How do cryptocurrencies fit in Environmental, Social, and Governance Investing?
Environmental, Social, and Governance (ESG) Investing is a practice that evolved from the practice of excluding equities based on moral values. ESG Investing is broad and constantly evolving, and key organizations are working on the definition and standardization of it. ESG Investing has been gaining traction with both institutional and retail investors over the last decade, and there is no sign that this trend will stop anytime soon.
One of the main tenets of ESG Investing is the conservation of the natural world. Professional investors that practice ESG Investing are supposed to analyze whether a company mitigates factors that affect the natural world, and invest based on the conclusion that the company is not purposely engaging in activities that go against this tenet. For example, oil producing companies typically do not qualify for an ESG Investment mandate, as their main driver of economic activity involves extracting a nonrenewable resource that cause human carbon emissions to rise.
Bitcoin and Energy Efficiency
Bitcoin and a few other cryptocurrencies rely on the Proof-of-Work mechanism to maintain their decentralization and security. Coindesk recently came out with a comprehensive explanation on how Proof-of-Work operates within the Bitcoin ecosystem. From the website:
Bitcoin is a blockchain, which is a shared ledger that contains a history of every Bitcoin transaction that ever took place. This blockchain, as the name suggests, is composed of blocks. Each block has the most recent transactions stored in it.
Proof-of-work is a necessary part of adding new blocks to the Bitcoin blockchain. Blocks are summoned to life by miners, the players in the ecosystem who execute proof-of-work. A new block is accepted by the network each time a miner comes up with a new winning proof-of-work, which happens roughly every 10 minutes.
Finding the winning proof-of-work is so difficult the only way to provide the work miners need to win bitcoin is with expensive, specialized computers. Miners will earn bitcoin if they guess a matching computation. The more computations they churn out, the more bitcoin they are likely to earn.
What computations are the miners making exactly? In Bitcoin, miners spit out so-called “hash,” which turns an input into a random-looking string of letters and numbers.
The goal of the miners is to create a hash matching Bitcoin’s current “target.” They must create a hash with enough zeroes in front. The probability of getting several zeros in a row is very low. But miners across the world are making trillions of such computations a second, so it takes them about 10 minutes on average to hit this target.

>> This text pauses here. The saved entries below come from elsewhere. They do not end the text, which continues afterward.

(* ===== verification/Context.v ===== *)
(** * [scuffle-context] (crates/context/src)

    A handler cancels contexts and waits until they are dropped. A tracker
    counts the contexts of a handler; dropping the last one of a stopped tracker
    wakes the calls that wait. Every atomic operation of the code is an event of
    its own, so the interleavings of threads are the sequences of events; memory
    is sequentially consistent. Cancellation tokens, [Notify] and [Arc] are
    modelled by what their documentation says: cancelling a token cancels the
    tokens below it, and a [notified()] future receives every [notify_waiters]
    after its creation. *)

From stdpp Require Import base list numbers option.
From S2P Require Import Prelude.

Module Context.
(** A token and the one above it; its own flag. *)
Record Token := mkToken { parent : option nat; cancelled : bool }.

(** [ContextTrackerInner] *)
Record Tracker := mkTracker { stopped : bool; active_count : Z }.

(** A [Context] with its [ContextTracker]. *)
Record Context := mkContext { context_token : nat; context_tracker : nat }.

(** A [Handler]; [refs] counts the clones, which share the drop guard. *)
Record Handler := mkHandler { handler_token : nat; handler_tracker : nat; refs : Z }.

(** A call of [ContextTrackerInner::wait]: its [notified()] future is made, it
    is awaiting it, or it has returned. [after_stop]: the tracker was stopped
    when the call began, as in [shutdown]. *)
Inductive WaitStage := Registered | Parked | Returned.
Record Wait := mkWait { wait_on : nat; stage : WaitStage; notified : bool; after_stop : bool }.

(** A [ContextTracker::drop] whose [fetch_sub] found 1: it has to look at
    [stopped], or to notify. *)
Inductive DropStage := Looking | Notifying.
Record Dropping := mkDropping { drop_of : nat; drop_stage : DropStage }.

Record t := mk {
  tokens : list Token;
  trackers : list Tracker;
  contexts : list Context;
  handlers : list Handler;
  waits : list Wait;
  drops : list Dropping;
  cancelling : list nat;
}.

Definition init : t := mk [] [] [] [] [] [] [].

(** [is_cancelled]: the token or one above it is cancelled; parents are older. *)
Fixpoint token_cancelled (fuel : nat) (ts : list Token) (i : nat) : bool :=
  match ts !! i with
  | None => false
  | Some tk =>
      cancelled tk ||
      match parent tk, fuel with
      | Some p, S fuel => token_cancelled fuel ts p
      | _, _ => false
      end
  end.

Definition is_cancelled (s : t) (i : nat) : bool := token_cancelled (S i) (tokens s) i.

(** [Context::is_done], [Handler::is_done] *)
Definition context_done (s : t) (c : Context) : bool := is_cancelled s (context_token c).
Definition handler_done (s : t) (h : Handler) : bool := is_cancelled s (handler_token h).

(** [ContextTrackerInner::child]: [fetch_add]. *)
Definition tracker_child (k : nat) (ts : list Tracker) : list Tracker :=
  alter (fun k => mkTracker (stopped k) (active_count k + 1)) k ts.

(** [Handler::new] *)
Definition handler_new (s : t) : t :=
  mk (tokens s ++ [mkToken None false]) (trackers s ++ [mkTracker false 0]) (contexts s)
    (handlers s ++ [mkHandler (length (tokens s)) (length (trackers s)) 1]) (waits s) (drops s) (cancelling s).

(** [Handler::context] *)
Definition handler_context (h : Handler) (s : t) : t :=
  mk (tokens s ++ [mkToken (Some (handler_token h)) false]) (tracker_child (handler_tracker h) (trackers s))
    (contexts s ++ [mkContext (length (tokens s)) (handler_tracker h)]) (handlers s) (waits s) (drops s) (cancelling s).

(** [Context::new_child] *)
Definition context_new_child (c : Context) (s : t) : t :=
  let token := length (tokens s) in let tracker := length (trackers s) in
  mk (tokens s ++ [mkToken (Some (context_token c)) false]) (trackers s ++ [mkTracker false 1])
    (contexts s ++ [mkContext token tracker]) (handlers s ++ [mkHandler token tracker 1])
    (waits s) (drops s) (cancelling s).

(** [Context::clone] *)
Definition context_clone (c : Context) (s : t) : t :=
  mk (tokens s) (tracker_child (context_tracker c) (trackers s)) (contexts s ++ [c]) (handlers s) (waits s) (drops s)
    (cancelling s).

(** The first step of [ContextTracker::drop]: [fetch_sub]. *)
Definition context_drop (i : nat) (c : Context) (s : t) : t :=
  let k := context_tracker c in
  let last := match trackers s !! k with Some tr => active_count tr =? 1 | None => false end in
  mk (tokens s) (alter (fun k => mkTracker (stopped k) (active_count k - 1)) k (trackers s)) (delete i (contexts s))
    (handlers s) (waits s) (if last then drops s ++ [mkDropping k Looking] else drops s) (cancelling s).

(** The second: load [stopped]. *)
Definition drop_look (i : nat) (k : nat) (s : t) : t :=
  let notify := match trackers s !! k with Some tr => stopped tr | None => false end in
  mk (tokens s) (trackers s) (contexts s) (handlers s) (waits s)
    (if notify then <[i := mkDropping k Notifying]> (drops s) else delete i (drops s)) (cancelling s).

(** The third: [notify_waiters]. *)
Definition drop_notify (i : nat) (k : nat) (s : t) : t :=
  mk (tokens s) (trackers s) (contexts s) (handlers s)
    ((fun w => if decide (wait_on w = k) then mkWait (wait_on w) (stage w) true (after_stop w) else w) <$> waits s)
    (delete i (drops s)) (cancelling s).

Definition cancel_token (i : nat) (s : t) : t :=
  mk (alter (fun tk => mkToken (parent tk) true) i (tokens s)) (trackers s) (contexts s) (handlers s) (waits s) (drops s)
    (cancelling s).

(** [Handler::cancel]: [tracker.stop()], and then [token.cancel()]. *)
Definition handler_stop (h : Handler) (s : t) : t :=
  mk (tokens s) (alter (fun k => mkTracker true (active_count k)) (handler_tracker h) (trackers s)) (contexts s)
    (handlers s) (waits s) (drops s) (cancelling s ++ [handler_token h]).

Definition handler_cancel (i : nat) (token : nat) (s : t) : t :=
  let s := cancel_token token s in
  mk (tokens s) (trackers s) (contexts s) (handlers s) (waits s) (drops s) (delete i (cancelling s)).

Definition handler_clone (i : nat) (h : Handler) (s : t) : t :=
  mk (tokens s) (trackers s) (contexts s) (<[i := mkHandler (handler_token h) (handler_tracker h) (refs h + 1)]> (handlers s))
    (waits s) (drops s) (cancelling s).

(** Dropping a handler; the last clone drops the guard, which cancels. *)
Definition handler_drop (i : nat) (h : Handler) (s : t) : t :=
  let s := if refs h =? 1 then cancel_token (handler_token h) s else s in
  mk (tokens s) (trackers s) (contexts s)
    (if refs h =? 1 then delete i (handlers s)
     else <[i := mkHandler (handler_token h) (handler_tracker h) (refs h - 1)]> (handlers s))
    (waits s) (drops s) (cancelling s).

(** [ContextTrackerInner::wait]: make the [notified()] future. *)
Definition wait_begin (k : nat) (s : t) : t :=
  let flag := match trackers s !! k with Some tr => stopped tr | None => false end in
  mk (tokens s) (trackers s) (contexts s) (handlers s) (waits s ++ [mkWait k Registered false flag]) (drops s) (cancelling s).

(** Then load the count, and return or await. *)
Definition wait_check (i : nat) (w : Wait) (s : t) : t :=
  let none := match trackers s !! wait_on w with Some tr => active_count tr =? 0 | None => true end in
  mk (tokens s) (trackers s) (contexts s) (handlers s)
    (<[i := mkWait (wait_on w) (if none then Returned else Parked) (notified w) (after_stop w)]> (waits s)) (drops s)
    (cancelling s).

(** The [await] returns once the future was notified. *)
Definition wait_wake (i : nat) (w : Wait) (s : t) : t :=
  mk (tokens s) (trackers s) (contexts s) (handlers s)
    (<[i := mkWait (wait_on w) Returned (notified w) (after_stop w)]> (waits s)) (drops s) (cancelling s).

Inductive Event :=
| HandlerNew
| HandlerContext (i : nat)
| ContextChild (i : nat)
| ContextClone (i : nat)
| ContextDrop (i : nat)
| DropLook (i : nat)
| DropNotify (i : nat)
| HandlerStop (i : nat)
| HandlerCancel (i : nat)
| HandlerClone (i : nat)
| HandlerDrop (i : nat)
| HandlerWait (i : nat)
| HandlerDone (i : nat)
| WaitCheck (i : nat)
| WaitWake (i : nat).

(** [None]: the event is not possible in the state. *)
Definition next (e : Event) (s : t) : option t :=
  match e with
  | HandlerNew => Some (handler_new s)
  | HandlerContext i => h ← handlers s !! i; Some (handler_context h s)
  | ContextChild i => c ← contexts s !! i; Some (context_new_child c s)
  | ContextClone i => c ← contexts s !! i; Some (context_clone c s)
  | ContextDrop i => c ← contexts s !! i; Some (context_drop i c s)
  | DropLook i => d ← drops s !! i; match drop_stage d with Looking => Some (drop_look i (drop_of d) s) | _ => None end
  | DropNotify i => d ← drops s !! i; match drop_stage d with Notifying => Some (drop_notify i (drop_of d) s) | _ => None end
  | HandlerStop i => h ← handlers s !! i; Some (handler_stop h s)
  | HandlerCancel i => token ← cancelling s !! i; Some (handler_cancel i token s)
  | HandlerClone i => h ← handlers s !! i; Some (handler_clone i h s)
  | HandlerDrop i => h ← handlers s !! i; Some (handler_drop i h s)
  | HandlerWait i => h ← handlers s !! i; Some (wait_begin (handler_tracker h) s)
  | HandlerDone i => h ← handlers s !! i; if handler_done s h then Some (wait_begin (handler_tracker h) s) else None
  | WaitCheck i => w ← waits s !! i; match stage w with Registered => Some (wait_check i w s) | _ => None end
  | WaitWake i => w ← waits s !! i; if notified w then match stage w with Parked => Some (wait_wake i w s) | _ => None end else None
  end.

Inductive reachable : t -> Prop :=
| reach_init : reachable init
| reach_step s e s' : reachable s -> next e s = Some s' -> reachable s'.

(** ** ext.rs *)

Inductive Poll (A : Type) := Ready (a : A) | Pending.
Arguments Ready {A}.
Arguments Pending {A}.

(** [FutureWithContext::poll], from what the context and the future say. *)
Definition future_poll {A} (ctx : Poll unit) (future : Poll A) : Poll (option A) :=
  match ctx, future with
  | _, Ready v => Ready (Some v)
  | Ready _, Pending => Ready None
  | Pending, Pending => Pending
  end.

(** [StreamWithContext::poll_next] *)
Definition stream_poll_next {A} (ctx : Poll unit) (stream : Poll (option A)) : Poll (option A) :=
  match ctx, stream with
  | Ready _, _ => Ready None
  | Pending, Ready v => Ready v
  | Pending, Pending => Pending
  end.
End Context.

Whoever reaches the goal first wins a batch of bitcoin cryptocurrency. Then the Bitcoin protocol creates a new value that miners must hash, and miners start the race for finding the winning proof-of-work all over again.
Like the explanation above states, in order for miners to find the winning proof-of-work, they need specialized computers to solve very complex computations, and hope they beat hundreds of thousands of other specialized computers in order to get the reward. All that computational power trying to solve those complex equations requires a significant amount of energy. How much exactly? Researchers at the University of Cambridge estimate that all that computational power uses about 121 terawatt-hours per year, roughly the same amount of energy that the country of Argentina uses.
In the cryptocurrency world, it has not been a secret that this is a major problem in the use case of bitcoin. Several researchers and developers are attempting to solve this problem: most notably The Ethereum Foundation is in the process of moving from proof-of-work to proof-of-stake, a move done in part to reduce the energy consumption of securing the Ethereum protocol.
With Tesla disclosing that it invested part of their cash in Bitcoin, and other companies looking into potentially doing the same thing, I started wondering whether this trend would affect how investment professionals that engage in ESG Investing look at these companies. When a company purposely invests in a concept that indiscriminately consumes a significantly amount of energy, going against the ESG tenet of conserving the natural world through energy efficiency, is it prudent to include the company in an ESG Investing mandate?
I don’t know the answer to that question. What do you think?
Disclaimer: Not investment advice. For informational purposes only. I hold positions in Bitcoin, Ethereum, and Tesla through Exchange Traded Funds.